### What needs to be done
Your answer must be the lines of the entries below, exactly as written, from the first line through the line containing "SigstoreCertificateVerify (image certificate : string)".

### Entries shown
◆ ◆ ◆ ◆ ◆ ◆ ◆

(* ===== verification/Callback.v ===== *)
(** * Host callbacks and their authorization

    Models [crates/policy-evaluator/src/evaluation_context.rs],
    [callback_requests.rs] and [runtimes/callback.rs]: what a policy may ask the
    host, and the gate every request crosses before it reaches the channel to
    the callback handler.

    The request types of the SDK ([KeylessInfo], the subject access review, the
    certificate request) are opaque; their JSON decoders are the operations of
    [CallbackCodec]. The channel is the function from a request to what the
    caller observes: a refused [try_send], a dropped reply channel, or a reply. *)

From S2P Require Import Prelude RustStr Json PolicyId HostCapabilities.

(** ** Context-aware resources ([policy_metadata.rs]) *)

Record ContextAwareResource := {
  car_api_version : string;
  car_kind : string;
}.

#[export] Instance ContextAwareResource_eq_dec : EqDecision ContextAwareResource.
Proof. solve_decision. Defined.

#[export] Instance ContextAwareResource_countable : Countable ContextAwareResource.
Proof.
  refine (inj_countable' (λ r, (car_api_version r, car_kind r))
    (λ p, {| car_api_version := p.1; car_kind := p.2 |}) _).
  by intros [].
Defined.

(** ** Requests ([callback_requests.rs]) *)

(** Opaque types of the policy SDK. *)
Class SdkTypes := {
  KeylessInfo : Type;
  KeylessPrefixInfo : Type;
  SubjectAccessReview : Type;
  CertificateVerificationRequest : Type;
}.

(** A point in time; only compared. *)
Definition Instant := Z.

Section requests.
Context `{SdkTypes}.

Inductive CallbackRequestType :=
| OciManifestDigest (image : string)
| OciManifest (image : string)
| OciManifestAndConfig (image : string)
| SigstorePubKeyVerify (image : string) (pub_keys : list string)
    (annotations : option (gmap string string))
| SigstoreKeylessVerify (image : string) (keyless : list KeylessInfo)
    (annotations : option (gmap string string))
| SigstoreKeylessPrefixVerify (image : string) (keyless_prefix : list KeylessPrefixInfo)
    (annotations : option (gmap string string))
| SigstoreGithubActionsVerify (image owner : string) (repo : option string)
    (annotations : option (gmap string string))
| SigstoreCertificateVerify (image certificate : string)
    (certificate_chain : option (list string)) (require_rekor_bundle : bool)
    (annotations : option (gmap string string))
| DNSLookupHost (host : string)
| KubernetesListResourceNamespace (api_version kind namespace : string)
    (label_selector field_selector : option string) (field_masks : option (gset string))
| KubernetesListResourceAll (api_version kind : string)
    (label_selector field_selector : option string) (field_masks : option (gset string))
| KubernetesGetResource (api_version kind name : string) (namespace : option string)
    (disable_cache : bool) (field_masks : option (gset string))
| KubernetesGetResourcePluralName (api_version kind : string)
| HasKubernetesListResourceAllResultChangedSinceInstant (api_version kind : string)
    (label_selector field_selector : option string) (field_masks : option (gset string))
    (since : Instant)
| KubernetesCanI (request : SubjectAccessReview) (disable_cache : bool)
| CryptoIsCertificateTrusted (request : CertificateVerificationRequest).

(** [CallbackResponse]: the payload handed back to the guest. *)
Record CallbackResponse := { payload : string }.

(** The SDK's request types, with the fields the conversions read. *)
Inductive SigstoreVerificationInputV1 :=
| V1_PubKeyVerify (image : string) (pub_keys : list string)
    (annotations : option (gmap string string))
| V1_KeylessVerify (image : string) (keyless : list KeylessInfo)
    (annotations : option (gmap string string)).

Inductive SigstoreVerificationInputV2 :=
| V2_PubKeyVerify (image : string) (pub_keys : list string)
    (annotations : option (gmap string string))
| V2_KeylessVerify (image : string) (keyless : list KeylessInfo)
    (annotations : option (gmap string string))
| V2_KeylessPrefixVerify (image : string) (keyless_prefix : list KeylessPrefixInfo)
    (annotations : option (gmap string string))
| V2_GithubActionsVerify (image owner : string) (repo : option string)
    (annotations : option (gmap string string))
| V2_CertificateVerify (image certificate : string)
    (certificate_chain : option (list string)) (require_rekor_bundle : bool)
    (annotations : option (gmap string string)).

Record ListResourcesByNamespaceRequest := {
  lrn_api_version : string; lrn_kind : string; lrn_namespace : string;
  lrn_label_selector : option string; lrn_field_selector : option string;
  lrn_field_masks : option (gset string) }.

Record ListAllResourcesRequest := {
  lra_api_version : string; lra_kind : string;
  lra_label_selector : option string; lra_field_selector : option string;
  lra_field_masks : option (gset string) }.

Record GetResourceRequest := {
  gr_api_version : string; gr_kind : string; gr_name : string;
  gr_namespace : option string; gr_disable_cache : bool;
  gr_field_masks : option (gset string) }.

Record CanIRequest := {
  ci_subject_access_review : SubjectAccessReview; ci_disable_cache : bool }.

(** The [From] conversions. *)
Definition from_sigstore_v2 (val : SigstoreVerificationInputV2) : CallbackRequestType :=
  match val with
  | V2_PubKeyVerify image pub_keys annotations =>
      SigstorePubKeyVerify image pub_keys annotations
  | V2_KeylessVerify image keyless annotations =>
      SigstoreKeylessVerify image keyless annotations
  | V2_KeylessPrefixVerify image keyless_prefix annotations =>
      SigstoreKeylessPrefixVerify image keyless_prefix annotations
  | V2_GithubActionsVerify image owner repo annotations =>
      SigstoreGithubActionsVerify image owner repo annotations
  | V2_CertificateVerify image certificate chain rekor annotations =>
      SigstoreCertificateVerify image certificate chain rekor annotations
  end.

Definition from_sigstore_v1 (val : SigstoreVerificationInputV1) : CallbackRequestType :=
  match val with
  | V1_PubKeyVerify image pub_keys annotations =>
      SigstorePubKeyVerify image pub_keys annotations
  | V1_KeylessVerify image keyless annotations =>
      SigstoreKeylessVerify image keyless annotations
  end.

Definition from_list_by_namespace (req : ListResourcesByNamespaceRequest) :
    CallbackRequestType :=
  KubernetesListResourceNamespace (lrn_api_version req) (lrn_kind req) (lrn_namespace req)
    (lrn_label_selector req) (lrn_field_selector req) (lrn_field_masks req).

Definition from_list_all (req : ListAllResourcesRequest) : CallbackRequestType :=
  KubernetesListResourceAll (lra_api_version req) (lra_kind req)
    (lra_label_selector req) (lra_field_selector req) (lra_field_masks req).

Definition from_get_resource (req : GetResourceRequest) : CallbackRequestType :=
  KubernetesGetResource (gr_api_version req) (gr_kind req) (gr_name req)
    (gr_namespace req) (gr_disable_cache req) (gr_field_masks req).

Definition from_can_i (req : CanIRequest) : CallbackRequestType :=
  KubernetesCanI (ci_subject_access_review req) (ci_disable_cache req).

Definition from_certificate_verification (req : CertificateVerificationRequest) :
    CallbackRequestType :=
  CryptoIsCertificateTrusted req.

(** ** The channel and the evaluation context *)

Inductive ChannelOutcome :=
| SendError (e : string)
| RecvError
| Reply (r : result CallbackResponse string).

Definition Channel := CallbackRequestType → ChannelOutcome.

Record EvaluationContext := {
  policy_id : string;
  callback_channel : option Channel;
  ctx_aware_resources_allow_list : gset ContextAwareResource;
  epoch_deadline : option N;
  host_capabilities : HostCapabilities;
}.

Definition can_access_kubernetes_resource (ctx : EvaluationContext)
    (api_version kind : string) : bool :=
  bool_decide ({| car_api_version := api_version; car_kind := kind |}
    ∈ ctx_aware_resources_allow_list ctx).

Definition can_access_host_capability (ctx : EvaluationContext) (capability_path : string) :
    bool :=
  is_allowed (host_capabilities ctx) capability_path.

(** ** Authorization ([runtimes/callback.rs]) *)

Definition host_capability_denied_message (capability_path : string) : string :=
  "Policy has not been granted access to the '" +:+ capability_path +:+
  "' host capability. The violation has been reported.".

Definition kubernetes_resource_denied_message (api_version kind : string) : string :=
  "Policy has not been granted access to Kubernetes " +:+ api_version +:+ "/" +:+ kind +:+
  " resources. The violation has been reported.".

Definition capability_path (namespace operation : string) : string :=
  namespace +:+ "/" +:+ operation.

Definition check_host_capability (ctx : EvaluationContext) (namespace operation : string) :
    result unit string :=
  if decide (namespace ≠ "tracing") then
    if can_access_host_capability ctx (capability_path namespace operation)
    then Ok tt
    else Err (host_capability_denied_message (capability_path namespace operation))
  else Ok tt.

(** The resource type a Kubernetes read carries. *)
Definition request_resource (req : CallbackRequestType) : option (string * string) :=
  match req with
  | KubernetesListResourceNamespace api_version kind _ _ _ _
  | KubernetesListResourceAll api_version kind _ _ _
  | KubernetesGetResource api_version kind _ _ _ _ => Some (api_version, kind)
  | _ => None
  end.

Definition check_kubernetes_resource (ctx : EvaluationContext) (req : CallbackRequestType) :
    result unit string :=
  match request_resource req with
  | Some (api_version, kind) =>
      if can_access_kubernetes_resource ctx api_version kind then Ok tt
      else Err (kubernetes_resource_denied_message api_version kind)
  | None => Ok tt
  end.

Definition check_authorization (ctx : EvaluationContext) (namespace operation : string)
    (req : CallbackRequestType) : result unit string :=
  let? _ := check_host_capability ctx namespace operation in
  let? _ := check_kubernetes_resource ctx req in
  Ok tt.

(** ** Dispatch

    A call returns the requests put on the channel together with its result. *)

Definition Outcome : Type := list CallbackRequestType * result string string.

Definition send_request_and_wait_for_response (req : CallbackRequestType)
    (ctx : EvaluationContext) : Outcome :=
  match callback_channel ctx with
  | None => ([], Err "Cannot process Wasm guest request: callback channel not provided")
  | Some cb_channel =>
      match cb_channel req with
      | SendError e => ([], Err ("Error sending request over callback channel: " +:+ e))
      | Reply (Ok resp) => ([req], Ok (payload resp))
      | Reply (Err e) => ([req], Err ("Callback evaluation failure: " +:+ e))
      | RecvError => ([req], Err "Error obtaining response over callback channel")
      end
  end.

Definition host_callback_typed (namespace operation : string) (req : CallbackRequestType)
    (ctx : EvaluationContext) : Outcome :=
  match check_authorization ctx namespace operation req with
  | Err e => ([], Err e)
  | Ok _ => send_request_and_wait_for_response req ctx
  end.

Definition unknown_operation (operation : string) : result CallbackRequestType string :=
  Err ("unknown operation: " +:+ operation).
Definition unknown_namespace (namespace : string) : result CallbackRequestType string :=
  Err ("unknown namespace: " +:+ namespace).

◆ ◆ ◆ ◆ ◆ ◆ ◆

### Solution to this exercise
(* ===== verification/Callback.v ===== *)
(** * Host callbacks and their authorization

    Models [crates/policy-evaluator/src/evaluation_context.rs],
    [callback_requests.rs] and [runtimes/callback.rs]: what a policy may ask the
    host, and the gate every request crosses before it reaches the channel to
    the callback handler.

    The request types of the SDK ([KeylessInfo], the subject access review, the
    certificate request) are opaque; their JSON decoders are the operations of
    [CallbackCodec]. The channel is the function from a request to what the
    caller observes: a refused [try_send], a dropped reply channel, or a reply. *)

From S2P Require Import Prelude RustStr Json PolicyId HostCapabilities.

(** ** Context-aware resources ([policy_metadata.rs]) *)

Record ContextAwareResource := {
  car_api_version : string;
  car_kind : string;
}.

#[export] Instance ContextAwareResource_eq_dec : EqDecision ContextAwareResource.
Proof. solve_decision. Defined.

#[export] Instance ContextAwareResource_countable : Countable ContextAwareResource.
Proof.
  refine (inj_countable' (λ r, (car_api_version r, car_kind r))
    (λ p, {| car_api_version := p.1; car_kind := p.2 |}) _).
  by intros [].
Defined.

(** ** Requests ([callback_requests.rs]) *)

(** Opaque types of the policy SDK. *)
Class SdkTypes := {
  KeylessInfo : Type;
  KeylessPrefixInfo : Type;
  SubjectAccessReview : Type;
  CertificateVerificationRequest : Type;
}.

(** A point in time; only compared. *)
Definition Instant := Z.

Section requests.
Context `{SdkTypes}.

Inductive CallbackRequestType :=
| OciManifestDigest (image : string)
| OciManifest (image : string)
| OciManifestAndConfig (image : string)
| SigstorePubKeyVerify (image : string) (pub_keys : list string)
    (annotations : option (gmap string string))
| SigstoreKeylessVerify (image : string) (keyless : list KeylessInfo)
    (annotations : option (gmap string string))
| SigstoreKeylessPrefixVerify (image : string) (keyless_prefix : list KeylessPrefixInfo)
    (annotations : option (gmap string string))
| SigstoreGithubActionsVerify (image owner : string) (repo : option string)
    (annotations : option (gmap string string))
| SigstoreCertificateVerify (image certificate : string)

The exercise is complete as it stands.